The HeaterState variable is reinitialized within the Events interface.
We use the Implicit Events interface, since we do not know ahead of time when these events will occur, but we do know under what conditions we want to change the state of the heater. As shown above, two Implicit Event features are used to reinitialize the state of the heater to either zero or one, depending upon when the Up and Down indicator variables become greater than or less than zero, respectively. The event is triggered when the logical condition becomes true. Once this happens, the transient solver will stop and restart with the newly initialized HeaterState variable, which is used to control the applied heat, as illustrated below.
The HeaterState variable controls the applied heat.

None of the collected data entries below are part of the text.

(** The two halves of a segment in the state ESTABLISHED. *)
Lemma own_data s seq d s' : zlen stream < 2 ^ 32 -> reach s0 rip -> conn_ok s -> ts_state (sock_at s i) = TCP_STATE_ESTABLISHED -> ack_num (sock_at s i) = u32 (isn + zlen (received s)) -> honest seq d ->
  (if sd_len d >? 0 then
     if seq =? ack_num (sock_at s i) then
       s1 ← deliver s i d;
       tcp_send_segment send (upd s1 i (fun k => with_seq k (seq_num k) (u32 (ack_num k + sd_len d)))) (sock_at (upd s1 i (fun k => with_seq k (seq_num k) (u32 (ack_num k + sd_len d)))) i) TCP_FLAG_ACK []
     else if s32 (seq - ack_num (sock_at s i)) <? 0 then tcp_send_segment send s (sock_at s i) TCP_FLAG_ACK [] else mret s
   else mret s) = Ret s' -> conn_ok s' /\ conn_live s'.
Proof.
  intros Hs Hr Hok Hst Ha Hh. assert (Hlive : conn_live s) by (by right). destruct (Z.gtb_spec (sd_len d) 0) as [Hl|]; [|intros [= <-]; done].
  destruct (Z.eqb_spec seq (ack_num (sock_at s i))) as [->|_]; [|case_match; [|intros [= <-]; done]].
  - intros (s1 & E & E')%bind_Ret. destruct (own_deliver s d s1 Hs Hok ltac:(lia) Hh Ha E) as (Hok1 & Hz & Hk). pose proof (conn_socket s1 Hok1) as [Hi _].
    apply own_send in E' as [Hok' Hv]; [|done|by apply conn_ok_upd]. split; [done|]. apply (conn_view _ _ Hv). right. rewrite sock_at_upd, decide_True by done.
    assert (sock_at s1 i = sock_at s i) as -> by (unfold sock_at; by rewrite Hk). split; [done|]. cbn [ack_num with_seq]. change (received (upd s1 i _)) with (received s1). rewrite Hz, Ha. unfold u32. rewrite Zplus_mod_idemp_l. f_equal. lia.
  - intros [Hok' Hv]%own_send; [|done|done]. split; [done|]. by apply (conn_view _ _ Hv).
Qed.

Lemma own_input s flags seq ack d s' : zlen stream < 2 ^ 32 -> reach s0 rip -> conn_ok s -> conn_live s -> honest seq d -> tcp_input send s i flags seq ack d = Ret s' -> conn_ok s' /\ conn_live s'.
Proof.
  intros Hs Hr Hok Hlive Hh. assert (Hclose : forall t, conn_ok t -> conn_ok (upd t i (fun k => with_state k TCP_STATE_CLOSED)) /\ conn_live (upd t i (fun k => with_state k TCP_STATE_CLOSED))).
  { intros t Ht. split; [by apply conn_ok_upd|]. left. rewrite sock_at_upd, decide_True; [done|]. split; [done|]. by apply conn_socket. }
  unfold tcp_input. case_match; [intros [= <-]; by apply Hclose|]. destruct Hlive as [Hst|[Hst Ha]]; rewrite Hst; [intros [= <-]; split; [done|by left]|].
  unfold tcp_established. set (s1 := if _ && _ then _ else s). assert (H1 : conn_ok s1 /\ conn_live s1) by (subst s1; case_match; [split; [by apply conn_ok_upd|apply conn_live_upd; [done|by right]]|split; [done|by right]]).
  assert (Hst1 : ts_state (sock_at s1 i) = TCP_STATE_ESTABLISHED) by (subst s1; case_match; [rewrite sock_at_upd; by case_decide|done]). clearbody s1. destruct H1 as [Hok1 [Hbad|[_ Ha1]]]; [congruence|].
  intros (s2 & E & E')%bind_Ret. apply own_data in E as [Hok2 Hlive2]; try done. revert E'. case_match; [|intros [= <-]; done].
  intros (s3 & E3 & E4)%bind_Ret. injection E4 as <-. apply own_send in E3 as [Hok3 _]; [|done|by apply conn_ok_upd]. destruct (Hclose s3 Hok3) as [Hok4 Hlive4].
  case_match; [|done]. destruct (conn_notify (upd s3 i (fun k => with_state k TCP_STATE_CLOSED)) i [] (or_intror eq_refl)). auto.
Qed.

(** ** Any arrival *)

(** The segment is from the other end of the connection: its data are the stream's. *)
Definition from_peer (payload : list Z) (src : Z) : Prop :=
  src = rip /\ exists sp dp, load16 payload 0 = Ret sp /\ load16 payload 2 = Ret dp /\ ntohs sp = rport /\ ntohs dp = lp.

Definition peer_honest (payload : list Z) (len src : Z) : Prop := from_peer payload src ->
  forall sq off, load32 payload 4 = Ret sq -> load8 payload 12 = Ret off ->
  honest (ntohl sq) (SegData payload (u8 (Z.shiftr off 4 * 4)) (len - u8 (Z.shiftr off 4 * 4))).

(** A segment arrives, from any address that can be reached. *)
Definition arrives s s' : Prop := exists payload len src, reach s0 src /\ peer_honest payload len src /\ tcp_handle_packet send s payload len src = Ret s'.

When solving this model, we can make some changes to the solver settings to ensure that we have good accuracy and keep only the most important results. We will want to solve this model for a total time of 30 minutes, and we will store the results only at the time steps that the solver takes. These settings are depicted below.
The study settings for the Time-Dependent Solver set the total solution time from 0-30 minutes, with a relative tolerance of 0.001.
We will need to make some changes within the settings for the Time-Dependent Solver. These changes can be made prior to the solution by first right-clicking on the Study branch, choosing “Show Default Solver”, and then making the two changes shown below.
Modifications to the default solver settings. The event tolerance is changed to 0.001 and the output times to store are set to the steps taken by the solver.
Of course, as with any finite element simulation, we will want to study the convergence of the solution as the mesh is refined and the solver tolerances are made tighter. Representative simulation results are highlighted below and demonstrate how the sensor temperature is kept between the upper and lower setpoints. Also, observe that the solver takes smaller time steps immediately after each event, but larger time steps when the solution varies gradually.
The heater switches on and off to keep the sensor temperature between the setpoints.
We have demonstrated here how implicit events can be used to stop and restart the solver as well as change variables that control the model. This enables us to model systems with hysteresis, such as thermostats, and perform simulations with minimal computational cost.